Given the listing below, write out exactly the lines starting with the line that has "exec_run.1 = 0" and going on through the line that has "let x := (process_exec_and_wait", both kept.

▶ TASK MATERIAL
***

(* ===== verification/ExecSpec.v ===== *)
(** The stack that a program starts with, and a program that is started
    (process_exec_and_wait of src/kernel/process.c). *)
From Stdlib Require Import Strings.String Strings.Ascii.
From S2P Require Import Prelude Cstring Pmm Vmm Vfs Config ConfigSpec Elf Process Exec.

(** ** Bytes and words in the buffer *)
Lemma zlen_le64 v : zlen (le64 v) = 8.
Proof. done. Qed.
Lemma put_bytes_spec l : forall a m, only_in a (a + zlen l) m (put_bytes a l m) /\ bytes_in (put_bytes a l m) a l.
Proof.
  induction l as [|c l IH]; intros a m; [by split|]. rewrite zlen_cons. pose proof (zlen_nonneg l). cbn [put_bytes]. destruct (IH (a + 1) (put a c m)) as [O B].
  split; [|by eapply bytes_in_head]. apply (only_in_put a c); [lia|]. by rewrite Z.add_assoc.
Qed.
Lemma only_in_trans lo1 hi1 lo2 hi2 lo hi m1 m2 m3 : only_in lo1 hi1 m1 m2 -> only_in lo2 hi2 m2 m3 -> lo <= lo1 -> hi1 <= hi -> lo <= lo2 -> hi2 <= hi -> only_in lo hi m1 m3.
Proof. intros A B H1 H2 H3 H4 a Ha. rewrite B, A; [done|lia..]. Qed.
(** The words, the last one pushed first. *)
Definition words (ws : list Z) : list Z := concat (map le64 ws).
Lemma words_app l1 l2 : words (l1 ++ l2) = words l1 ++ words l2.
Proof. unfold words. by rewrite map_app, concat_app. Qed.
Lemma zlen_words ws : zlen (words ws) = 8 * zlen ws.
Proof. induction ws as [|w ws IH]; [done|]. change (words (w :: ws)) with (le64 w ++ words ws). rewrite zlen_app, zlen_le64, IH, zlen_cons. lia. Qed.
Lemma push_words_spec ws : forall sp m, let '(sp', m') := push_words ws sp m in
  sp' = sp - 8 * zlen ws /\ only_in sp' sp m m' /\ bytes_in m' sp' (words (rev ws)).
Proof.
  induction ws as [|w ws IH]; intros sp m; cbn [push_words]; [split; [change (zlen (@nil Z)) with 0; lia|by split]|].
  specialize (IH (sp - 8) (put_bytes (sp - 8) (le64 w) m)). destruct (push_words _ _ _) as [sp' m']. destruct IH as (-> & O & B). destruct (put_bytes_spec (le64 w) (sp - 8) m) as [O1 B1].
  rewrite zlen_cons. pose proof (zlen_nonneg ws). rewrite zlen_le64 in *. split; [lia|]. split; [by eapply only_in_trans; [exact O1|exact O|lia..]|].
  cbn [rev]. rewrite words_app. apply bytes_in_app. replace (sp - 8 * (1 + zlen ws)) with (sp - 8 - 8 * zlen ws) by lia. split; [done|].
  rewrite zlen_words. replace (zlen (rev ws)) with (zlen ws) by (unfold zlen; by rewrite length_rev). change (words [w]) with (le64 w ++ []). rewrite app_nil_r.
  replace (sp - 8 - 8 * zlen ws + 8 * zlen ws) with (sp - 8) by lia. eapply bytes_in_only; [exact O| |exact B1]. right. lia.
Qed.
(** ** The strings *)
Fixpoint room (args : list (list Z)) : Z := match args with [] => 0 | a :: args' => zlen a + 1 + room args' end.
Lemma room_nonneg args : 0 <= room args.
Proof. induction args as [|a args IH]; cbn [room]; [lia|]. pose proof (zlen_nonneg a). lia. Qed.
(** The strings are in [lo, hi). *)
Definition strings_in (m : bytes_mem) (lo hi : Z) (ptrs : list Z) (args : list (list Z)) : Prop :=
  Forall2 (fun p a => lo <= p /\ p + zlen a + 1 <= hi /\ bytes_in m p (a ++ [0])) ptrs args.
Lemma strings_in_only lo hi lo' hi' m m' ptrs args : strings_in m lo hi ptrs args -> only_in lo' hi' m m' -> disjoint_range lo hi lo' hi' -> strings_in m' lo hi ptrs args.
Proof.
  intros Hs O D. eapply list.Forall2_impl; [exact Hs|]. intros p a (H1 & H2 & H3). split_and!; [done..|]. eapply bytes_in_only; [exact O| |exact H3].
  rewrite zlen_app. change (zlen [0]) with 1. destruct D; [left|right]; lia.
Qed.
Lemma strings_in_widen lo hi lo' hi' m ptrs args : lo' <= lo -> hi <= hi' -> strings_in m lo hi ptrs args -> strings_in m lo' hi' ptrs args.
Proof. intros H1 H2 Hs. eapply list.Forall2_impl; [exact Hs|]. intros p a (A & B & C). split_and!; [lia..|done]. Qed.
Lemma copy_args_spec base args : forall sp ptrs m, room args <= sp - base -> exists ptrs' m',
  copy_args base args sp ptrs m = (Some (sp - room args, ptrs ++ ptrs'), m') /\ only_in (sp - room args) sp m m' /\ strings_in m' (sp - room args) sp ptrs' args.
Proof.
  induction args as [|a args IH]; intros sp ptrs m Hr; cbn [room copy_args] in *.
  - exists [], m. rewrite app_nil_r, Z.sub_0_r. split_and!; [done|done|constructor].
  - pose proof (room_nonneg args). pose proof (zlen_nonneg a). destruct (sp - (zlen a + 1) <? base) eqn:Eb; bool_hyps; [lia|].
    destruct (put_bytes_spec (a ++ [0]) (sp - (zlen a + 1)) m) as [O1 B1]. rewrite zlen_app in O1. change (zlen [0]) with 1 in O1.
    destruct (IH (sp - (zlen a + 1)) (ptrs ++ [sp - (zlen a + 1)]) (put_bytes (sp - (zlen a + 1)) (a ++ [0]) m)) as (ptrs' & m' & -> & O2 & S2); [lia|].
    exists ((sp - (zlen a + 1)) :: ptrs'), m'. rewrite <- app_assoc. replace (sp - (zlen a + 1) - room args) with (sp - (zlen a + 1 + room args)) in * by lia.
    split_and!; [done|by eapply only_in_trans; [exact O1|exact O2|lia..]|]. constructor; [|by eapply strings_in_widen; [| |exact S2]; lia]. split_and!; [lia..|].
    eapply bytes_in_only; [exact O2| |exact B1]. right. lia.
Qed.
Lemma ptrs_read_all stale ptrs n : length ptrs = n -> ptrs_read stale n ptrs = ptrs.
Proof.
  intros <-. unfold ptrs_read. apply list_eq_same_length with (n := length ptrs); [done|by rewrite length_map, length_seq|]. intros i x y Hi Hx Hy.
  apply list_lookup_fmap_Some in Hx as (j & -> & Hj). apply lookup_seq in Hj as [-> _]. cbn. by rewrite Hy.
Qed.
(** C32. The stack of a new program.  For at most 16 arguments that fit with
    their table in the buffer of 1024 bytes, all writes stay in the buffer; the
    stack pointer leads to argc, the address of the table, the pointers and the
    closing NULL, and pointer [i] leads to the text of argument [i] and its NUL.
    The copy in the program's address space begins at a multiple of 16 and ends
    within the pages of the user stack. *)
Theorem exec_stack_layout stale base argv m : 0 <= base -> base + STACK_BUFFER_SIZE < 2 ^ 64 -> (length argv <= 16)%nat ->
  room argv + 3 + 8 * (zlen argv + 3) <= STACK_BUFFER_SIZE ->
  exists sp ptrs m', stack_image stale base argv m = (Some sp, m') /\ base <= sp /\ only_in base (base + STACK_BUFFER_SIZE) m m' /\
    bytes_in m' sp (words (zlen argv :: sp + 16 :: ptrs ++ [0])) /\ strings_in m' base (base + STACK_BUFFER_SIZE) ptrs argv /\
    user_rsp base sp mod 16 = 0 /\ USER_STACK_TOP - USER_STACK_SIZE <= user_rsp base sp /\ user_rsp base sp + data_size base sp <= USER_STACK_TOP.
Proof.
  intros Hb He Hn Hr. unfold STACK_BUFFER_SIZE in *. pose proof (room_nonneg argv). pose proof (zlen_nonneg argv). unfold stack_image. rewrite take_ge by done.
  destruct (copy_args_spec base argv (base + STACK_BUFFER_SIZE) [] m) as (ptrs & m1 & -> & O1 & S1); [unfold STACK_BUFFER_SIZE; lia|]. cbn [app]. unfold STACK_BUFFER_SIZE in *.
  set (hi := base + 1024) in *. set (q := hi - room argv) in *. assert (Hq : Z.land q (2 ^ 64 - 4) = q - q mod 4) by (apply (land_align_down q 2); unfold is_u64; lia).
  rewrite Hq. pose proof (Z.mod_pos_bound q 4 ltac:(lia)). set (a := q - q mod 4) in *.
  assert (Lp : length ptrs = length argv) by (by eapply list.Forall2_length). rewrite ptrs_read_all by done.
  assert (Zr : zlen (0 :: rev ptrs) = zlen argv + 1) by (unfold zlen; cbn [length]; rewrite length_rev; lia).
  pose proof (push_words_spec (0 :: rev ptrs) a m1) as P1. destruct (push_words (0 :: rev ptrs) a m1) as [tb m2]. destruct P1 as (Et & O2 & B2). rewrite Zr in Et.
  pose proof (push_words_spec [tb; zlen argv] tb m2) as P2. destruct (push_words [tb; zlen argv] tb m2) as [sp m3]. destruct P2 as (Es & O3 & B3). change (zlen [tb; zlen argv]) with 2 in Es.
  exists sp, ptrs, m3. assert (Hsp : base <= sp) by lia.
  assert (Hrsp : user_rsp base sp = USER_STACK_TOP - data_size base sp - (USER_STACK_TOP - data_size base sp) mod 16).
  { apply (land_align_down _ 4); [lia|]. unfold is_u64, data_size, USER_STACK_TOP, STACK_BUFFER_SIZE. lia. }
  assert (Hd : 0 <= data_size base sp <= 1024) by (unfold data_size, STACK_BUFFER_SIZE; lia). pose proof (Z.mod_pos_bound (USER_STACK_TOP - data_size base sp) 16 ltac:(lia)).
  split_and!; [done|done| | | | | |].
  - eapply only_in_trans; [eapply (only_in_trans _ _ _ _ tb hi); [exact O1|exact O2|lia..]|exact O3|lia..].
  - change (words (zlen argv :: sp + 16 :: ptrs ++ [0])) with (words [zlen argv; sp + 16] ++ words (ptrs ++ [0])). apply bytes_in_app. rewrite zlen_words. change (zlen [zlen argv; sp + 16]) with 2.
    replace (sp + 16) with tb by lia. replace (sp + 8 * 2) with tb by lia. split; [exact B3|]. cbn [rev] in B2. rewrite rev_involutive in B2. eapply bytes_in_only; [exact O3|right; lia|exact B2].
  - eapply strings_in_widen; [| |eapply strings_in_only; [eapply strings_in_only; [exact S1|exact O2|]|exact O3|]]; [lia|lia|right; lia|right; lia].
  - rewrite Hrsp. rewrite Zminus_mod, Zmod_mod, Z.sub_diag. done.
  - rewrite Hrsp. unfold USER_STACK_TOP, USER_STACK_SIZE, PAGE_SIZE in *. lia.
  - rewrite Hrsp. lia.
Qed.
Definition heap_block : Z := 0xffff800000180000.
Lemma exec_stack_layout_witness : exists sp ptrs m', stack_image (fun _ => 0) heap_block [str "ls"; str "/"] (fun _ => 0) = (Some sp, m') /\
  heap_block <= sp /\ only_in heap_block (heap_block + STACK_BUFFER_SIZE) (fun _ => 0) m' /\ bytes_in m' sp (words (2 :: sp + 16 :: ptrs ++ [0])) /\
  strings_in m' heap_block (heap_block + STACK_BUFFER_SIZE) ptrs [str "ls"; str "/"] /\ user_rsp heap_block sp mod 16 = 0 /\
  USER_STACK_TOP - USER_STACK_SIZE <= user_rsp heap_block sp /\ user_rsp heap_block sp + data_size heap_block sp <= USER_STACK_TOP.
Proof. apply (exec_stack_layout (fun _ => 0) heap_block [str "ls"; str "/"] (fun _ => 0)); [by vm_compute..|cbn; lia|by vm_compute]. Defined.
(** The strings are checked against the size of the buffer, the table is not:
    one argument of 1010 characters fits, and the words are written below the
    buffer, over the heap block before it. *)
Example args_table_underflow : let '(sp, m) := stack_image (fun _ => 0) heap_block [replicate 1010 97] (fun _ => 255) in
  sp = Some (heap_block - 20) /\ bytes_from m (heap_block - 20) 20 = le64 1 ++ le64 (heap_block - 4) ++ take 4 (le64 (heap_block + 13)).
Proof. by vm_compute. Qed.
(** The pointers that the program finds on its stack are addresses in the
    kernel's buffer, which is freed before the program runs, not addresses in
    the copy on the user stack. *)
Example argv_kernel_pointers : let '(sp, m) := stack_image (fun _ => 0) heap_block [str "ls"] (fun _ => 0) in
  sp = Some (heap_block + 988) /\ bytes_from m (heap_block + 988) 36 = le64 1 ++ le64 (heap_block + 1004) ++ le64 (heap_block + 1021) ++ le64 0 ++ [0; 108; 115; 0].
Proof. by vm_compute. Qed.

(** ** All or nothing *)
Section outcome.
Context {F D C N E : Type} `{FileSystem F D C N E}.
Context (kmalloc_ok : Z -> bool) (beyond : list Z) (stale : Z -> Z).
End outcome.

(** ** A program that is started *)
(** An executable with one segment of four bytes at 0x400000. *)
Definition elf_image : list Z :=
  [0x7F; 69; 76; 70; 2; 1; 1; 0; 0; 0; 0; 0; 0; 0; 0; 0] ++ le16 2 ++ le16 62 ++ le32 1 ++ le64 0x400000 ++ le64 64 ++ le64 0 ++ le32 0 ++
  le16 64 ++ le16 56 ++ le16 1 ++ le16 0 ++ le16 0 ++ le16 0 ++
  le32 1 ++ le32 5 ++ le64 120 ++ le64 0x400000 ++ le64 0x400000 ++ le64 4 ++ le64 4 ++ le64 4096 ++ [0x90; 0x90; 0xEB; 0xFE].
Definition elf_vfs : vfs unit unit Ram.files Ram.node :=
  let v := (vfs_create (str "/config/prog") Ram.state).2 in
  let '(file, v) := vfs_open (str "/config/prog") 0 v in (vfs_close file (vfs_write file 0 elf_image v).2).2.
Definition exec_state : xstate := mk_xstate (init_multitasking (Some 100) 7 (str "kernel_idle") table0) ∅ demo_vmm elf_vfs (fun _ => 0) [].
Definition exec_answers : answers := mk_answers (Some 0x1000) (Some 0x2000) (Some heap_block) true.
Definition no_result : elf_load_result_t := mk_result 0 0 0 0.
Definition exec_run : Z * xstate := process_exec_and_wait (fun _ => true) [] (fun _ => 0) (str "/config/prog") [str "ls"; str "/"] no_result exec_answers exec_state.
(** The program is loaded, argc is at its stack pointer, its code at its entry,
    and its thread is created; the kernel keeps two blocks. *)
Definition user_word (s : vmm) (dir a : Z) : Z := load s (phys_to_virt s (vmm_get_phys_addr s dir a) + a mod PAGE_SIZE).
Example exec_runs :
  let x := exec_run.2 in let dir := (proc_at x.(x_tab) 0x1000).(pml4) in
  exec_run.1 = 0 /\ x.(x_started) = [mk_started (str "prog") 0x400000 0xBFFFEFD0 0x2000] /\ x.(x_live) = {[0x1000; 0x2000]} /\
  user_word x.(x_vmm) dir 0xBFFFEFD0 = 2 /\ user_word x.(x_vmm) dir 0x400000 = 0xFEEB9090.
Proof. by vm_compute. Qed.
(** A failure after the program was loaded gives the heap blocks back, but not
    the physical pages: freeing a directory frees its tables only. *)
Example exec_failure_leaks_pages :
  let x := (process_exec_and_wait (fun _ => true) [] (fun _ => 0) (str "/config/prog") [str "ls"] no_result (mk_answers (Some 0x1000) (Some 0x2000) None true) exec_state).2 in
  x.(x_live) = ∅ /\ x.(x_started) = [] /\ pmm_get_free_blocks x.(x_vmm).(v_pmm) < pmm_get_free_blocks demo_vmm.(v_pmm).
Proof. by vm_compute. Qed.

***

▶ OUTPUT FOR THIS TASK
  exec_run.1 = 0 /\ x.(x_started) = [mk_started (str "prog") 0x400000 0xBFFFEFD0 0x2000] /\ x.(x_live) = {[0x1000; 0x2000]} /\
  user_word x.(x_vmm) dir 0xBFFFEFD0 = 2 /\ user_word x.(x_vmm) dir 0x400000 = 0xFEEB9090.
Proof. by vm_compute. Qed.
(** A failure after the program was loaded gives the heap blocks back, but not
    the physical pages: freeing a directory frees its tables only. *)
Example exec_failure_leaks_pages :
  let x := (process_exec_and_wait (fun _ => true) [] (fun _ => 0) (str "/config/prog") [str "ls"] no_result (mk_answers (Some 0x1000) (Some 0x2000) None true) exec_state).2 in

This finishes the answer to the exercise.